Speaker Designer Roundtable

Dean Hartley
Technical Director, Monitor Audio

Dean Hartley joined Monitor Audio twenty years ago as head of product development. Over this period, he has been responsible for introducing new technologies, innovations, and numerous patents for the company as well as continuing to serve as the company’s “golden ears.” Today, Dean directs a team of twenty acoustic, electronic, and mechanical designers at Monitor Audio’s research and development facility in England.

Dean is a trained electronic engineer with a career spanning 30 years in loudspeaker design, working for well-known hi-fi and professional audio brands. As a musician, audio enthusiast, and technologist, he continues to be excited by the challenge of re-invention.

Is designing an inexpensive speaker easier or more challenging than creating a larger and more elaborate model? Why?
The goals for a new speaker design may be focused in many ways. With a lower-priced speaker, the common denominator always comes down to cost. This involves considering much finer details earlier in the design phase, where we would be looking for greater gains in a more expensive speaker, as cost is less of a concern. So, the design window of a more expensive speaker can be broader and more flexible.

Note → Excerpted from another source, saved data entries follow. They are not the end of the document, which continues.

(** X19. After a check of a server whose connection is established,
    whose second [tools()] call fails and whose [close()] succeeds, the
    records hold the error "Connected but failed to get tools: ..." for
    it (unless it is named "__proto__"), and the list never shows it:
    the row of the server carries the badge "available" and no error
    line.  It has no tool panel either, expanded or not, except for a
    server that bears the name of a property that every object
    inherits, such as "constructor": when expanded, its tool panel is
    given that inherited value. *)
Theorem failed_tool_listing_is_not_shown (net : Network) (schedule : list nat)
    (reason : nat → string) (v : JSValue) (name : string) (c : ServerConfig)
    (b : Behaviour) (t0 : ToolSet) (e : Thrown) (p : Panel) (w : World) :
  is_object v = true →
  (name, Some c) ∈ Object_entries v →
  established net name c b →
  tools_reply b 0 = Normal t0 → tools_reply b 1 = Abrupt e →
  close_reply b 0 = Normal tt →
  let p' :=
    (run (checkServerAvailability (mcp_check_route net schedule reason)
            (Normal (ObjectBody v))) (p, w)).2.1 in
  (name ≠ "__proto__" →
   serverErrors (records p') !! name
   = Some ("Connected but failed to get tools: " +:+ errorToString e))
  ∧ ∀ expanded,
      ∃ row,
        renderServer (setExpandedServer expanded p') name (Some c) = Some row
        ∧ badge row = Some available
        ∧ errorLine row = None
        ∧ toolPanel row
          = if bool_decide (expanded = Some name) && inherited name
            then Some Inherited else None.
Proof.
  intros Hobj Hin Hestablished Hprobe Htools Hclose.
  destruct (panel_outcome net schedule reason v name (Some c) p w Hobj Hin)
    as (Hchecking & _ & Hout).
  cbv zeta in *.
  set (p' := (run (checkServerAvailability (mcp_check_route net schedule reason)
                     (Normal (ObjectBody v))) (p, w)).2.1) in *.
  destruct (String.eqb_spec name "__proto__") as [->|Hname].
  - unfold outcome in Hout. injection Hout as Hstatus Herrors Htoolset.
    split; [done|]. intros expanded. eexists. split; [reflexivity|].
    cbn [badge errorLine toolPanel setExpandedServer records checkingServers
         expandedServer].
    unfold has_property, read. rewrite Hchecking, Hstatus, Htoolset.
    cbn. by destruct (bool_decide (expanded = Some "__proto__")).
  - rewrite (verdict_outcome net name (Some c) no_stores Hname) in Hout.
    rewrite (creation_probe_passed net _ _ _ _ Hestablished Hprobe), Htools, Hclose
      in Hout.
    unfold outcome in Hout. injection Hout as Hstatus Herrors Htoolset.
    cbn [no_stores serverTools] in Htoolset. rewrite lookup_empty in Htoolset.
    split; [done|]. intros expanded. eexists. split; [reflexivity|].
    cbn [badge errorLine toolPanel setExpandedServer records checkingServers
         expandedServer].
    unfold has_property, read. rewrite Hchecking, Hstatus, Htoolset.
    cbn. destruct (bool_decide (expanded = Some name)), (inherited name); done.
Qed.

Lemma failed_tool_listing_is_not_shown_witness :
  let p' :=
    (run (checkServerAvailability (mcp_check_route Sample.net [1; 0] (fun _ => "OK"))
            (Sample.request [("fading", Some (Sample.stdio "f"))]))
         ({| error := None; records := no_stores; checkingServers := false;
             expandedServer := None |}, [])).2.1 in
  serverErrors (records p') !! "fading"
  = Some "Connected but failed to get tools: Request timed out"
  ∧ ∃ row,
      renderServer (setExpandedServer (Some "fading") p') "fading"
        (Some (Sample.stdio "f"))
      = Some row
      ∧ badge row = Some available ∧ errorLine row = None ∧ toolPanel row = None.
Proof.
  destruct (failed_tool_listing_is_not_shown Sample.net [1; 0] (fun _ => "OK")
              (JSObject (list_to_map [("fading", Some (Sample.stdio "f"))]))
              "fading" (Sample.stdio "f") (Sample.fading Sample.git_tools)
              Sample.git_tools (ErrorObject "Request timed out")
              {| error := None; records := no_stores; checkingServers := false;
                 expandedServer := None |} [])
    as [Herror Hrow].
  - reflexivity.
  - apply elem_of_map_to_list. reflexivity.
  - split; reflexivity.
  - reflexivity.
  - reflexivity.
  - reflexivity.
  - split; [apply Herror; discriminate|]. apply (Hrow (Some "fading")).
Defined.
(** X14.  The body check of a regression test.  The changes of the
    response body are recorded, and fail the test, exactly when the body is
    not equal to the baseline under [==]: an unequal body always has at
    least one difference to show, and a body that is equal is never
    reported, not even where the diff alone would see a change of type
    (1 against 1.0). *)
Theorem changed_body_is_reported :
  forall (baseline_body response_data : json),
    json_wf baseline_body = true -> json_wf response_data = true ->
    (body_check baseline_body response_data = None
     <-> py_eq response_data baseline_body = true).
Proof.
  intros baseline_body response_data Hb Hr. unfold body_check.
  destruct (py_eq response_data baseline_body) eqn:E; cbn [negb]; [easy |].
  split; [| discriminate].
  destruct (find_json_differences baseline_body response_data "") eqn:Ed;
    [| discriminate].
  intros _.
  pose proof (diff_sound baseline_body response_data "" Hb Hr Ed) as Heq.
  apply (py_eq_sym _ _ Hb Hr) in Heq. congruence.
Qed.

Lemma changed_body_is_reported_witness :
  body_check (JObj [("id", JInt 1); ("tags", JArr [JStr "a"])])
             (JObj [("tags", JArr [JStr "a"]); ("id", JFloat (float_of_Z 1))]) = None
  <-> py_eq (JObj [("tags", JArr [JStr "a"]); ("id", JFloat (float_of_Z 1))])
            (JObj [("id", JInt 1); ("tags", JArr [JStr "a"])]) = true.
Proof.
  apply (changed_body_is_reported
           (JObj [("id", JInt 1); ("tags", JArr [JStr "a"])])
           (JObj [("tags", JArr [JStr "a"]); ("id", JFloat (float_of_Z 1))]));
    reflexivity.
Defined.

(** ** The plan of the batches *)

Lemma batch_counts_forties (batches : nat) (remaining : Z) :
  40 * Z.of_nat batches < remaining <= 40 * (Z.of_nat batches + 1) ->
  batch_counts (S batches) remaining
  = repeat 40 batches ++ [remaining - 40 * Z.of_nat batches].
Proof.
  revert remaining. induction batches as [| b IH]; intros remaining Hr.
  - cbn [batch_counts repeat app]. unfold batch_size. f_equal. lia.
  - change (batch_counts (S (S b)) remaining)
      with (Z.min batch_size remaining
            :: batch_counts (S b) (remaining - Z.min batch_size remaining)).
    unfold batch_size. rewrite Z.min_l by lia.
    rewrite (IH (remaining - 40)) by lia.
    cbn [repeat app]. do 3 f_equal. lia.
Qed.
(* ===== verification/Types.v ===== *)
(** The data of [KubeArmor/types/types.go] that several components share: policies,
    endpoints, postures and visibilities, one record per Go struct with the struct's
    fields, and the namespace key of the monitor and the enforcer.
    A field is written with the initials of its struct as a prefix. *)
From S2P Require Import Prelude GoStrings.

(** ** Security policies *)

Record MatchSourceType := { ms_Path : string }.

Record ProcessPathType := {
  ppt_Path : string; ppt_ExecName : string; ppt_OwnerOnly : bool;
  ppt_FromSource : list MatchSourceType; ppt_AllowedArgs : list string;
  ppt_Severity : Z; ppt_Tags : list string; ppt_Message : string; ppt_Action : string }.

Record ProcessDirectoryType := {
  pdt_Directory : string; pdt_Recursive : bool; pdt_OwnerOnly : bool;
  pdt_FromSource : list MatchSourceType;
  pdt_Severity : Z; pdt_Tags : list string; pdt_Message : string; pdt_Action : string }.

Record ProcessPatternType := {
  pat_Pattern : string; pat_OwnerOnly : bool;
  pat_Severity : Z; pat_Tags : list string; pat_Message : string; pat_Action : string }.

Record ProcessType := {
  pt_MatchPaths : list ProcessPathType;
  pt_MatchDirectories : list ProcessDirectoryType;
  pt_MatchPatterns : list ProcessPatternType;
  pt_Severity : Z; pt_Tags : list string; pt_Message : string; pt_Action : string }.

Record FilePathType := {
  fpt_Path : string; fpt_ReadOnly : bool; fpt_OwnerOnly : bool;
  fpt_FromSource : list MatchSourceType;
  fpt_Severity : Z; fpt_Tags : list string; fpt_Message : string; fpt_Action : string }.

Record FileDirectoryType := {
  fdt_Directory : string; fdt_ReadOnly : bool; fdt_Recursive : bool;
  fdt_OwnerOnly : bool; fdt_FromSource : list MatchSourceType;
  fdt_Severity : Z; fdt_Tags : list string; fdt_Message : string; fdt_Action : string }.

Record FilePatternType := {
  fpat_Pattern : string; fpat_ReadOnly : bool; fpat_OwnerOnly : bool;
  fpat_Severity : Z; fpat_Tags : list string; fpat_Message : string; fpat_Action : string }.

Record FileType := {
  ft_MatchPaths : list FilePathType;
  ft_MatchDirectories : list FileDirectoryType;
  ft_MatchPatterns : list FilePatternType;
  ft_Severity : Z; ft_Tags : list string; ft_Message : string; ft_Action : string }.

Record NetworkProtocolType := {
  npt_Protocol : string; npt_FromSource : list MatchSourceType;
  npt_Severity : Z; npt_Tags : list string; npt_Message : string; npt_Action : string }.

Record NetworkType := {
  nt_MatchProtocols : list NetworkProtocolType;
  nt_Severity : Z; nt_Tags : list string; nt_Message : string; nt_Action : string }.

Record CapabilitiesCapabilityType := {
  cct_Capability : string; cct_FromSource : list MatchSourceType;
  cct_Severity : Z; cct_Tags : list string; cct_Message : string; cct_Action : string }.

Record CapabilitiesType := {
  ct_MatchCapabilities : list CapabilitiesCapabilityType;
  ct_Severity : Z; ct_Tags : list string; ct_Message : string; ct_Action : string }.

Record SyscallFromSourceType := {
  sfs_Path : string; sfs_Dir : string; sfs_Recursive : bool }.

Record SyscallMatchType := {
  smt_Syscalls : list string; smt_FromSource : list SyscallFromSourceType;
  smt_Severity : Z; smt_Tags : list string; smt_Message : string }.

Record SyscallMatchPathType := {
  smpt_Path : string; smpt_Recursive : bool; smpt_Syscalls : list string;
  smpt_FromSource : list SyscallFromSourceType;
  smpt_Severity : Z; smpt_Tags : list string; smpt_Message : string }.

Record SyscallsType := {
  st_MatchSyscalls : list SyscallMatchType;
  st_MatchPaths : list SyscallMatchPathType;
  st_Severity : Z; st_Tags : list string; st_Message : string }.

Record PresetType := { pr_Name : string; pr_Action : string }.

Record MatchExpressionType := {
  mx_Key : string; mx_Operator : string; mx_Values : list string }.

Record SelectorType := {
  sel_MatchLabels : gmap string string;
  sel_MatchExpressions : list MatchExpressionType;
  sel_Containers : list string;
  sel_Identities : list string;
  sel_MatchExpIdentities : list string;
  sel_NonIdentities : list string;
  sel_NamespaceList : list string }.

Record SecuritySpec := {
  ss_Selector : SelectorType;
  ss_Process : ProcessType; ss_File : FileType; ss_Network : NetworkType;
  ss_Capabilities : CapabilitiesType; ss_Syscalls : SyscallsType;
  ss_Presets : list PresetType;
  ss_AppArmor : string;
  ss_Severity : Z; ss_Tags : list string; ss_Message : string; ss_Action : string }.

Record SecurityPolicy := {
  sp_Metadata : gmap string string; sp_Spec : SecuritySpec }.

Record NodeSelectorType := {
  nsel_MatchLabels : gmap string string; nsel_Identities : list string }.

Record HostSecuritySpec := {
  hs_NodeSelector : NodeSelectorType;
  hs_Process : ProcessType; hs_File : FileType; hs_Network : NetworkType;
  hs_Capabilities : CapabilitiesType; hs_Syscalls : SyscallsType;
  hs_AppArmor : string;
  hs_Severity : Z; hs_Tags : list string; hs_Message : string; hs_Action : string }.

Record HostSecurityPolicy := {
  hp_Metadata : gmap string string; hp_Spec : HostSecuritySpec }.

Record DefaultPosture := {
  dp_FileAction : string; dp_NetworkAction : string; dp_CapabilitiesAction : string }.

Record Visibility := {
  vis_File : bool; vis_Process : bool; vis_Network : bool;
  vis_Capabilities : bool; vis_DNS : bool }.

(** ** Endpoints and containers *)

Record EndPoint := {
  ep_NamespaceName : string; ep_EndPointName : string; ep_ContainerName : string;
  ep_Labels : gmap string string; ep_Identities : list string;
  ep_Containers : list string; ep_AppArmorProfiles : list string;
  ep_SELinuxProfiles : list string;
  ep_SecurityPolicies : list SecurityPolicy;
  ep_PrivilegedContainers : gset string;
  ep_PolicyEnabled : Z; ep_DefaultPosture : DefaultPosture;
  ep_ProcessVisibilityEnabled : bool; ep_FileVisibilityEnabled : bool;
  ep_NetworkVisibilityEnabled : bool; ep_CapabilitiesVisibilityEnabled : bool }.

(** The owner is its reference, name and namespace. *)
Record Container := {
  c_ContainerID : string; c_ContainerName : string; c_ContainerImage : string;
  c_NamespaceName : string; c_Owner : string * string * string; c_EndPointName : string;
  c_Labels : string; c_AppArmorProfile : string; c_Privileged : bool;
  c_PidNS : Z; c_MntNS : Z; c_Pid : Z;
  c_NodeName : string; c_NodeID : string; c_ProtocolPort : string; c_Status : string;
  c_ContainerIP : string; c_LastUpdatedAt : string;
  c_PolicyEnabled : Z; c_ProcessVisibilityEnabled : bool; c_FileVisibilityEnabled : bool;
  c_NetworkVisibilityEnabled : bool; c_CapabilitiesVisibilityEnabled : bool }.

Definition KubeArmorPolicyDisabled : Z := 0.
Definition KubeArmorPolicyEnabled : Z := 1.
Definition KubeArmorPolicyAudited : Z := 2.

(** ** Namespace keys *)

(** The two namespace identifiers, as [uint32]. *)
Record NsKey := { ns_PidNS : Z; ns_MntNS : Z }.

#[export] Instance NsKey_eq_dec : EqDecision NsKey.
Proof. solve_decision. Defined.
#[export] Instance NsKey_countable : Countable NsKey.
Proof.
  refine (inj_countable' (λ k, (ns_PidNS k, ns_MntNS k))
                         (λ p, {| ns_PidNS := p.1; ns_MntNS := p.2 |}) _).
  by intros [].
Defined.

(** ** Zero values *)

Definition empty_ProcessType : ProcessType :=
  {| pt_MatchPaths := []; pt_MatchDirectories := []; pt_MatchPatterns := [];
     pt_Severity := 0; pt_Tags := []; pt_Message := ""; pt_Action := "" |}.
Definition empty_FileType : FileType :=
  {| ft_MatchPaths := []; ft_MatchDirectories := []; ft_MatchPatterns := [];
     ft_Severity := 0; ft_Tags := []; ft_Message := ""; ft_Action := "" |}.
Definition empty_NetworkType : NetworkType :=
  {| nt_MatchProtocols := []; nt_Severity := 0; nt_Tags := []; nt_Message := "";
     nt_Action := "" |}.
Definition empty_CapabilitiesType : CapabilitiesType :=
  {| ct_MatchCapabilities := []; ct_Severity := 0; ct_Tags := []; ct_Message := "";
     ct_Action := "" |}.
Definition empty_SyscallsType : SyscallsType :=
  {| st_MatchSyscalls := []; st_MatchPaths := []; st_Severity := 0; st_Tags := [];
     st_Message := "" |}.
Definition empty_SelectorType : SelectorType :=
  {| sel_MatchLabels := ∅; sel_MatchExpressions := []; sel_Containers := [];
     sel_Identities := []; sel_MatchExpIdentities := []; sel_NonIdentities := [];
     sel_NamespaceList := [] |}.
Definition empty_SecuritySpec : SecuritySpec :=
  {| ss_Selector := empty_SelectorType; ss_Process := empty_ProcessType;
     ss_File := empty_FileType; ss_Network := empty_NetworkType;
     ss_Capabilities := empty_CapabilitiesType; ss_Syscalls := empty_SyscallsType;
     ss_Presets := []; ss_AppArmor := ""; ss_Severity := 0; ss_Tags := [];
     ss_Message := ""; ss_Action := "" |}.
Definition empty_Visibility : Visibility :=
  {| vis_File := false; vis_Process := false; vis_Network := false;
     vis_Capabilities := false; vis_DNS := false |}.

(** ** Equality, for [reflect.DeepEqual] and [==] on structs *)

#[export] Instance MatchSourceType_eq_dec : EqDecision MatchSourceType.
Proof. solve_decision. Defined.
#[export] Instance ProcessPathType_eq_dec : EqDecision ProcessPathType.
Proof. solve_decision. Defined.
#[export] Instance ProcessDirectoryType_eq_dec : EqDecision ProcessDirectoryType.
Proof. solve_decision. Defined.
#[export] Instance ProcessPatternType_eq_dec : EqDecision ProcessPatternType.
Proof. solve_decision. Defined.
#[export] Instance ProcessType_eq_dec : EqDecision ProcessType.
Proof. solve_decision. Defined.
#[export] Instance FilePathType_eq_dec : EqDecision FilePathType.
Proof. solve_decision. Defined.
#[export] Instance FileDirectoryType_eq_dec : EqDecision FileDirectoryType.
Proof. solve_decision. Defined.
#[export] Instance FilePatternType_eq_dec : EqDecision FilePatternType.
Proof. solve_decision. Defined.
#[export] Instance FileType_eq_dec : EqDecision FileType.
Proof. solve_decision. Defined.
#[export] Instance NetworkProtocolType_eq_dec : EqDecision NetworkProtocolType.
Proof. solve_decision. Defined.
#[export] Instance NetworkType_eq_dec : EqDecision NetworkType.
Proof. solve_decision. Defined.
#[export] Instance CapabilitiesCapabilityType_eq_dec :
  EqDecision CapabilitiesCapabilityType.
Proof. solve_decision. Defined.
#[export] Instance CapabilitiesType_eq_dec : EqDecision CapabilitiesType.
Proof. solve_decision. Defined.
#[export] Instance SyscallFromSourceType_eq_dec : EqDecision SyscallFromSourceType.
Proof. solve_decision. Defined.
#[export] Instance SyscallMatchType_eq_dec : EqDecision SyscallMatchType.
Proof. solve_decision. Defined.
#[export] Instance SyscallMatchPathType_eq_dec : EqDecision SyscallMatchPathType.
Proof. solve_decision. Defined.
#[export] Instance SyscallsType_eq_dec : EqDecision SyscallsType.
Proof. solve_decision. Defined.
#[export] Instance PresetType_eq_dec : EqDecision PresetType.
Proof. solve_decision. Defined.
#[export] Instance MatchExpressionType_eq_dec : EqDecision MatchExpressionType.
Proof. solve_decision. Defined.
#[export] Instance SelectorType_eq_dec : EqDecision SelectorType.
Proof. solve_decision. Defined.
#[export] Instance SecuritySpec_eq_dec : EqDecision SecuritySpec.
Proof. solve_decision. Defined.
#[export] Instance SecurityPolicy_eq_dec : EqDecision SecurityPolicy.
Proof. solve_decision. Defined.
#[export] Instance NodeSelectorType_eq_dec : EqDecision NodeSelectorType.
Proof. solve_decision. Defined.
#[export] Instance HostSecuritySpec_eq_dec : EqDecision HostSecuritySpec.
Proof. solve_decision. Defined.
#[export] Instance HostSecurityPolicy_eq_dec : EqDecision HostSecurityPolicy.
Proof. solve_decision. Defined.
#[export] Instance DefaultPosture_eq_dec : EqDecision DefaultPosture.
Proof. solve_decision. Defined.
#[export] Instance EndPoint_eq_dec : EqDecision EndPoint.
Proof. solve_decision. Defined.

The designer of an inexpensive speaker obviously has to make compromises and trade-offs. What musical qualities are you unwilling to give up, and which qualities can be sacrificed for the most satisfying overall performance?
We never consider compromises in musicality, or in the key ingredients that determine musical enjoyment. Any trade-offs are usually related to structural integrity of cabinet construction, driver magnetics, and crossover components. With a high-end loudspeaker our aim is to create a faithful (often referred to as neutral) sound balance, while retaining the desired musical qualities. We always aim to ensure our speakers are enjoyable to hear and to not “doctor” the balance to make the speaker sound “enhanced” in certain areas. This is perhaps the trickiest part of designing a lower-cost model, as the cabinet and other components can impart their effects on the speaker’s character.

We also need to consider the typical quality of equipment being partnered with the speaker. An example would be with a two-way stand-mount speaker (like our entry-level Bronze 2), where the design must yield a more efficient output and easier load to get the best from an amplifier that may not have high current delivery. With a high-end design (like our Platinum II PL100), we can consider lower efficiency and resulting lower LF response.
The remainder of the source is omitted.